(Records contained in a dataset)
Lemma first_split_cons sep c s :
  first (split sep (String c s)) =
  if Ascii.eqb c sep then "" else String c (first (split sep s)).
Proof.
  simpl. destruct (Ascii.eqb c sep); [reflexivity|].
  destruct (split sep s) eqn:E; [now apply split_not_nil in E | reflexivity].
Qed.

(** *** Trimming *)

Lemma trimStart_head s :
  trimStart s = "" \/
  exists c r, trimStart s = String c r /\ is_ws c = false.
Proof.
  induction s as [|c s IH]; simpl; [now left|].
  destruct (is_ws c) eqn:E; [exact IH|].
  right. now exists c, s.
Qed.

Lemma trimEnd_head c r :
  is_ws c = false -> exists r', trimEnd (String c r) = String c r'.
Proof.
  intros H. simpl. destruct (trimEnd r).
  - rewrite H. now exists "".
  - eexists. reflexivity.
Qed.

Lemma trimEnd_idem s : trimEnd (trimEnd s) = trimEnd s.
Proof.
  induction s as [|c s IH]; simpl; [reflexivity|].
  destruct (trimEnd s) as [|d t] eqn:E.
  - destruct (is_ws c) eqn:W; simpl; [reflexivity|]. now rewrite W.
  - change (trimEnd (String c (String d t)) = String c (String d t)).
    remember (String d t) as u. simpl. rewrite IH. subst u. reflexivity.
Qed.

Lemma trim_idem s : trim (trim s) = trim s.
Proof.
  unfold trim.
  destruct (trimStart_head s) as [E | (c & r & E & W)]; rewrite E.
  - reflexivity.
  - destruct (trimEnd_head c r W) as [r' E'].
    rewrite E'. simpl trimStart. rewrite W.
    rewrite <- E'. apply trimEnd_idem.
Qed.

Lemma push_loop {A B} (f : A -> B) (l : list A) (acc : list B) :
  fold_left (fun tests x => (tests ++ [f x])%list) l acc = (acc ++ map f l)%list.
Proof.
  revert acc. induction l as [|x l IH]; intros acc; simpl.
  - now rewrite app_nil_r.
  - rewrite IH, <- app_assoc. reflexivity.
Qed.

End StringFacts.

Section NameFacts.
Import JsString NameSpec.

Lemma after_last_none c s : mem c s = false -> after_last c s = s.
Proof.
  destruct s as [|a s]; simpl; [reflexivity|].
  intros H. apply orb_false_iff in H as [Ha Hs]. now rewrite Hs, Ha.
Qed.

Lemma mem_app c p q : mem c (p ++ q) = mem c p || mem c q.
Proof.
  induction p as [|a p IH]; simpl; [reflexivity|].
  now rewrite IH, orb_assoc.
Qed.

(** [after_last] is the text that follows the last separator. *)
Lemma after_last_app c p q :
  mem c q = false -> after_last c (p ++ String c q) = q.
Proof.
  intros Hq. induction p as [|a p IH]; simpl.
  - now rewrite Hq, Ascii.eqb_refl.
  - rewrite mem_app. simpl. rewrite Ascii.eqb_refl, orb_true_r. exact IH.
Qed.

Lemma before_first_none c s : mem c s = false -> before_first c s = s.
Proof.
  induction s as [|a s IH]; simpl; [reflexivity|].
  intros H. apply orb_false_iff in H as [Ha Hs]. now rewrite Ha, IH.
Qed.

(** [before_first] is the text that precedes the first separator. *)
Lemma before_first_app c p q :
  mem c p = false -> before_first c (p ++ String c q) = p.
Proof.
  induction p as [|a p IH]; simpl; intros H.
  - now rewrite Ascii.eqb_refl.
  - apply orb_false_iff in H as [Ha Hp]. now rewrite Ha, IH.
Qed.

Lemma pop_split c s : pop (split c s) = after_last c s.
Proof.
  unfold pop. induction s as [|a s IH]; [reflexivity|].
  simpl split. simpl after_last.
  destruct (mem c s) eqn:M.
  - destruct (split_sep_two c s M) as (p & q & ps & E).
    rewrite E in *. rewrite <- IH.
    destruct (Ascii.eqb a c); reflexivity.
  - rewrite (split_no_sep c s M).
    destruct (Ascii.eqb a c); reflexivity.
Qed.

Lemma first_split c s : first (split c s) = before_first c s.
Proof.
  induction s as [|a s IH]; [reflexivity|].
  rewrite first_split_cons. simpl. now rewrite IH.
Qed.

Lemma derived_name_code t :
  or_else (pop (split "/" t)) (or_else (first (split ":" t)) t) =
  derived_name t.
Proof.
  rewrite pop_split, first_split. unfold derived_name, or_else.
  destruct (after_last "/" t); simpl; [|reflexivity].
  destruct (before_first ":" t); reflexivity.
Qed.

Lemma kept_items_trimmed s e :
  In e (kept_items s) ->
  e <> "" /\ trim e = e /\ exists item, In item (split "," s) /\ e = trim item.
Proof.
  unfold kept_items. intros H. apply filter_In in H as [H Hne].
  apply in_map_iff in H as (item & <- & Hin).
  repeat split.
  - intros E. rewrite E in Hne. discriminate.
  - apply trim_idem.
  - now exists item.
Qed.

* What to do:
All that is needed is the exact run of lines above from the line containing "- destruct (is_ws" through the line containing "- reflexivity.", both of them included.

* Solution for this task:
  - destruct (is_ws c) eqn:W; simpl; [reflexivity|]. now rewrite W.
  - change (trimEnd (String c (String d t)) = String c (String d t)).
    remember (String d t) as u. simpl. rewrite IH. subst u. reflexivity.
Qed.

Lemma trim_idem s : trim (trim s) = trim s.
Proof.
  unfold trim.
  destruct (trimStart_head s) as [E | (c & r & E & W)]; rewrite E.
  - reflexivity.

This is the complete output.